Teenage Violence. Part 4


Did you know that an average of five percent sugar is added to cigarettes? Air curing takes about three months and only traces of natural sugars are left in the tobacco, so more is added. In flue curing (which of course is faster), fires are set outside the barn and the heat is led via iron pipes or flues into the building in which the tobacco is hung fresh from the fields. Since the temperatures reach up to 170 degrees, this process speeds the cure.

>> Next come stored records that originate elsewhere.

(** * golang-chat: the connection hub of [main.go]

    A shallow embedding of the chat relay: the buffered Go channels that
    serve as outbound queues, the [Hub] arbitration loop ([Hub.run]), the two
    pumps of a [Client] ([readPump], [writePump]) and the admission glue
    ([serveWS]).

    Pointers [*Client] are modelled as addresses into a heap of client
    objects; the three unbuffered channels of the hub are rendezvous points,
    so a request sent on one of them is handled as one event of the loop.
    A case of the [select] in [Hub.run] runs to completion before the loop
    receives again, so each case is one step; the turns of the write pumps,
    which only take from the front of a queue, are interleaved between
    these steps.  [serveWS] is the only sender on [register] and sends a
    client it has just built, so the heap holds exactly the clients that
    were handed to the hub. *)

From Stdlib Require Import ZArith String DecimalString.
From stdpp Require Import gmap list fin_maps.

(* [set_solver] clears hypotheses that may be absent. *)
#[local] Set Warnings "-clear-no-such-hyp".

Local Open Scope Z_scope.

(* ===================================================================== *)
(** ** Outcomes of a Go operation *)
(* ===================================================================== *)

(** A channel operation either completes, cannot proceed now (the goroutine
    would park), or panics (send on a closed channel, close of a closed
    channel). *)
Inductive outcome (A : Type) : Type :=
| Done (a : A)
| Blocks
| Panics.
Arguments Done {A} a.
Arguments Blocks {A}.
Arguments Panics {A}.

#[global] Instance outcome_ret : MRet outcome := fun A a => Done a.

#[global] Instance outcome_bind : MBind outcome := fun A B f x =>
  match x with
  | Done a => f a
  | Blocks => Blocks
  | Panics => Panics
  end.

(* ===================================================================== *)
(** ** Data model *)
(* ===================================================================== *)

(** [time.Time], as nanoseconds since the Unix epoch. *)
Definition Time := Z.

(** [Time.Unix]: whole seconds since the epoch (rounded down). *)
Definition Unix (t : Time) : Z := t / 1000000000.

(** [type Message struct { Username; Content; Timestamp }] *)
Record Message := mkMessage {
  Username : string;
  Content : string;
  Timestamp : Time
}.

(** [chan Message]: the buffered elements in arrival order, the capacity
    given to [make], and whether [close] was called. *)
Record chan := mkChan {
  buf : list Message;
  capacity : nat;
  closed : bool
}.

(** What was written on a websocket connection. *)
Inductive Frame :=
| JSONFrame (m : Message)
| CloseFrame.

(** [*websocket.Conn], seen from the server: the write calls made on it so
    far, each with whether it succeeded, and whether [Close] was called. *)
Record Conn := mkConn {
  calls : list (Frame * bool);
  conn_closed : bool
}.

(** [type Client struct { conn; username; send; hub }]; there is one hub,
    so the back-reference carries no information. *)
Record Client := mkClient {
  conn : Conn;
  username : string;
  send : chan
}.

(** Everything the goroutines share: the hub's map [h.clients], the heap
    of client objects its keys point into (a [*Client] is an address), and
    which pumps are still running.  The hub's channels [broadcast],
    [register] and [unregister] are unbuffered and hold no state. *)
Record World := mkWorld {
  clients : gmap nat bool;
  heap : gmap nat Client;
  writers : gset nat;
  readers : gset nat
}.

(* ===================================================================== *)
(** ** Channels *)
(* ===================================================================== *)

Module Chan.

(** [make(chan Message, n)] *)
Definition make (n : nat) : chan :=
  {| buf := []; capacity := n; closed := false |}.

Definition full (ch : chan) : bool :=
  (capacity ch <=? length (buf ch))%nat.

(** [ch <- m] *)
Definition send (m : Message) (ch : chan) : outcome chan :=
  if closed ch then Panics
  else if full ch then Blocks
  else Done {| buf := buf ch ++ [m]; capacity := capacity ch;
               closed := false |}.

(** [close(ch)] *)
Definition close (ch : chan) : outcome chan :=
  if closed ch then Panics
  else Done {| buf := buf ch; capacity := capacity ch; closed := true |}.

(** [m, ok := <-ch]: buffered elements are still delivered after a
    close; [ok] is false only on a closed, drained channel. *)
Definition recv (ch : chan) : outcome (option Message * chan) :=
  match buf ch with
  | m :: rest =>
      Done (Some m, {| buf := rest; capacity := capacity ch;
                       closed := closed ch |})
  | [] => if closed ch then Done (None, ch) else Blocks
  end.

End Chan.

(* ===================================================================== *)
(** ** The hub: [newHub] and the three cases of [Hub.run] *)
(* ===================================================================== *)

Definition newHub : World :=
  {| clients := ∅; heap := ∅; writers := ∅; readers := ∅ |}.

Definition set_clients (cs : gmap nat bool) (w : World) : World :=
  {| clients := cs; heap := heap w; writers := writers w;
     readers := readers w |}.

Definition set_client (p : nat) (c : Client) (w : World) : World :=
  {| clients := clients w; heap := <[p := c]> (heap w);
     writers := writers w; readers := readers w |}.

Definition set_send (ch : chan) (c : Client) : Client :=
  {| conn := conn c; username := username c; send := ch |}.

Definition set_conn (k : Conn) (c : Client) : Client :=
  {| conn := k; username := username c; send := send c |}.

(** Dereferencing [client]; an address outside the heap is a nil
    dereference. *)
Definition deref (p : nat) (w : World) : outcome Client :=
  match heap w !! p with
  | Some c => Done c
  | None => Panics
  end.

(** [case client := <-h.register: h.clients[client] = true] *)
Definition hub_register (p : nat) (w : World) : World :=
  set_clients (<[p := true]> (clients w)) w.

(** [case client := <-h.unregister:
       if _, ok := h.clients[client]; ok {
         delete(h.clients, client); close(client.send) }] *)
Definition hub_unregister (p : nat) (w : World) : outcome World :=
  match clients w !! p with
  | Some _ =>
      let w1 := set_clients (delete p (clients w)) w in
      c ← deref p w1;
      ch ← Chan.close (send c);
      mret (set_client p (set_send ch c) w1)
  | None => mret w
  end.

(** The body of [for client := range h.clients]:
      [select { case client.send <- message: default:
                close(client.send); delete(h.clients, client) }] *)
Definition fan1 (m : Message) (p : nat) (w : World) : outcome World :=
  c ← deref p w;
  match Chan.send m (send c) with
  | Done ch => mret (set_client p (set_send ch c) w)
  | Blocks =>
      ch ← Chan.close (send c);
      let w1 := set_client p (set_send ch c) w in
      mret (set_clients (delete p (clients w1)) w1)
  | Panics => Panics
  end.

(** The [range] loop over the keys in the order [order]; a key deleted
    before it is reached is not produced. *)
Fixpoint fanout (m : Message) (order : list nat) (w : World)
  : outcome World :=
  match order with
  | [] => mret w
  | p :: rest =>
      match clients w !! p with
      | Some _ => w1 ← fan1 m p w; fanout m rest w1
      | None => fanout m rest w
      end
  end.

(** One iteration order of the map; Go leaves the order unspecified, and
    [fanout_Permutation] below shows that it does not matter. *)
Definition range_clients (w : World) : list nat :=
  (map_to_list (clients w)).*1.

(** [case message := <-h.broadcast: for client := range h.clients {...}] *)
Definition hub_broadcast (m : Message) (w : World) : outcome World :=
  fanout m (range_clients w) w.

(** A request received on one of the hub's three channels. *)
Inductive Request :=
| Register (p : nat)
| Unregister (p : nat)
| Broadcast (m : Message).

(** One turn of the [for { select {...} }] loop of [Hub.run]. *)
Definition hub_step (r : Request) (w : World) : outcome World :=
  match r with
  | Register p => mret (hub_register p w)
  | Unregister p => hub_unregister p w
  | Broadcast m => hub_broadcast m w
  end.

(* ===================================================================== *)
(** ** The pumps *)
(* ===================================================================== *)

(** One turn of the loop of [readPump]: [ReadJSON] returned [r] (the
    decoded wire message, or an error) at time [now].  The result is the
    request sent to the hub: the stamped message on [h.broadcast], or, from
    the deferred function, the client itself on [h.unregister]. *)
Definition readPump (p : nat) (c : Client) (r : option Message)
    (now : Time) : Request :=
  match r with
  | None => Unregister p
  | Some msg =>
      Broadcast {| Username := username c; Content := Content msg;
                   Timestamp := now |}
  end.

(** [c.conn.Close()] *)
Definition conn_close (k : Conn) : Conn :=
  {| calls := calls k; conn_closed := true |}.

(** A write call on the connection; [ok] says whether it succeeded. *)
Definition conn_write (f : Frame) (ok : bool) (k : Conn) : Conn :=
  {| calls := calls k ++ [(f, ok)]; conn_closed := conn_closed k |}.

Definition stop_writer (p : nat) (w : World) : World :=
  {| clients := clients w; heap := heap w;
     writers := writers w ∖ {[p]}; readers := readers w |}.

Definition stop_reader (p : nat) (w : World) : World :=
  {| clients := clients w; heap := heap w;
     writers := writers w; readers := readers w ∖ {[p]} |}.

(** One turn of the loop of [writePump] of client [p]; [ok] is the result
    of the write on the connection.  The second component is the list of
    requests sent to the hub, which is always empty: [writePump] never
    touches the hub's channels. *)
Definition writePump (p : nat) (ok : bool) (w : World)
  : outcome (World * list Request) :=
  c ← deref p w;
  '(r, ch) ← Chan.recv (send c);
  let c1 := set_send ch c in
  match r with
  | None =>
      (* [!ok]: write the close message, return, deferred [conn.Close] *)
      let k := conn_close (conn_write CloseFrame ok (conn c1)) in
      mret (stop_writer p (set_client p (set_conn k c1) w), [])
  | Some message =>
      let k := conn_write (JSONFrame message) ok (conn c1) in
      if ok then mret (set_client p (set_conn k c1) w, [])
      else mret (stop_writer p (set_client p (set_conn (conn_close k) c1) w),
                 [])
  end.

(* ===================================================================== *)
(** ** Admission: [serveWS] *)
(* ===================================================================== *)

(** [fmt.Sprintf("User%d", time.Now().Unix()%1000)]; [%] on integers
    truncates towards zero. *)
Definition fallback (now : Time) : string :=
  ("User" ++ NilZero.string_of_int (Z.to_int (Z.rem (Unix now) 1000)))%string.

(** [serveWS], up to and including the start of the two pumps.
    [upgrade_ok] is the result of [upgrader.Upgrade], [query] the value of
    [r.URL.Query().Get("username")].  [&Client{...}] allocates a fresh
    address; the send on the unbuffered [register] channel returns once the
    hub has taken the client. *)
Definition serveWS (upgrade_ok : bool) (query : string) (now : Time)
    (w : World) : World :=
  if upgrade_ok then
    let username := if String.eqb query "" then fallback now else query in
    let p := fresh (dom (heap w)) in
    let client := {| conn := {| calls := []; conn_closed := false |};
                     username := username;
                     send := Chan.make 256 |} in
    let w1 := hub_register p (set_client p client w) in
    {| clients := clients w1; heap := heap w1;
       writers := writers w1 ∪ {[p]}; readers := readers w1 ∪ {[p]} |}
  else w.

(* ===================================================================== *)
(** ** The whole server as a transition system *)
(* ===================================================================== *)

(** What can happen: a request arrives on [/ws]; [ReadJSON] returns in the
    [readPump] of [p]; the [writePump] of [p] takes a turn. *)
Inductive Event :=
| Serve (upgrade_ok : bool) (query : string) (now : Time)
| Read (p : nat) (r : option Message) (now : Time)
| Write (p : nat) (ok : bool).

(** [Blocks] means that the event cannot happen in [w]: the goroutine has
    returned, or it is parked on an empty queue. *)
Definition step (e : Event) (w : World) : outcome World :=
  match e with
  | Serve ok q now => mret (serveWS ok q now w)
  | Read p r now =>
      if decide (p ∈ readers w) then
        c ← deref p w;
        w1 ← hub_step (readPump p c r now) w;
        match r with
        | Some _ => mret w1
        | None =>
            c1 ← deref p w1;
            mret (stop_reader p (set_client p (set_conn (conn_close (conn c1)) c1) w1))
        end
      else Blocks
  | Write p ok =>
      if decide (p ∈ writers w) then
        '(w1, _) ← writePump p ok w; mret w1
      else Blocks
  end.

Fixpoint run (es : list Event) (w : World) : outcome World :=
  match es with
  | [] => mret w
  | e :: rest => w1 ← step e w; run rest w1
  end.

Time is money in the tobacco industry. However, the intense heat inactivates natural enzymes that would otherwise cause the natural tobacco sugars to ferment. So flue-cured tobacco can contain as much as 20 percent sugar by weight. (4)

Now to nicotine itself (as found at dictionary.com): A colorless, poisonous alkaloid, C10H14N2, derived from the tobacco plant and used as an insecticide. It is the substance in tobacco to which smokers can become addicted.

Other dictionary definitions:

Nicotine: An alkaloid, which is the active principle of tobacco. It is a colorless, transparent, oily liquid, having an acrid odor, and an acrid burning taste. It is intensely poisonous.

Nicotine: An alkaloid poison that occurs in tobacco; used in medicine and as an insecticide

There was a study done by the University of California, San Diego and San Diego State University and reported to National Research Council in Washington D.C. and reported by the Medical Post dated April 9, 1996, which showed that “current youthful smokers were twice as likely to develop depressive symptoms as never smokers.” Eight thousand teenagers throughout the U.S. were surveyed.

“Smoking status among all participants was measured using consumption of at least 100 cigarettes in their lifetime and having smoked in the last 30 days.”

It doesn’t take much for cigarettes to change the body’s nervous system — for the worse.

Next, let’s take a look at alcoholic beverages.

The definition of alcohol:

A colorless, volatile, flammable liquid, C2H5OH, synthesized or obtained by fermentation of sugars and starches and widely used, either pure or denatured, as a solvent and in drugs, cleaning solutions, explosives and intoxicating beverages. Also called ethanol, ethyl alcohol, grain alcohol.

Intoxicating liquor-containing alcohol.
Any of a series of hydroxyl compounds, the simplest of which are derived from saturated hydrocarbons, have the general formula CnH2n+1OH, and include ethanol and methanol.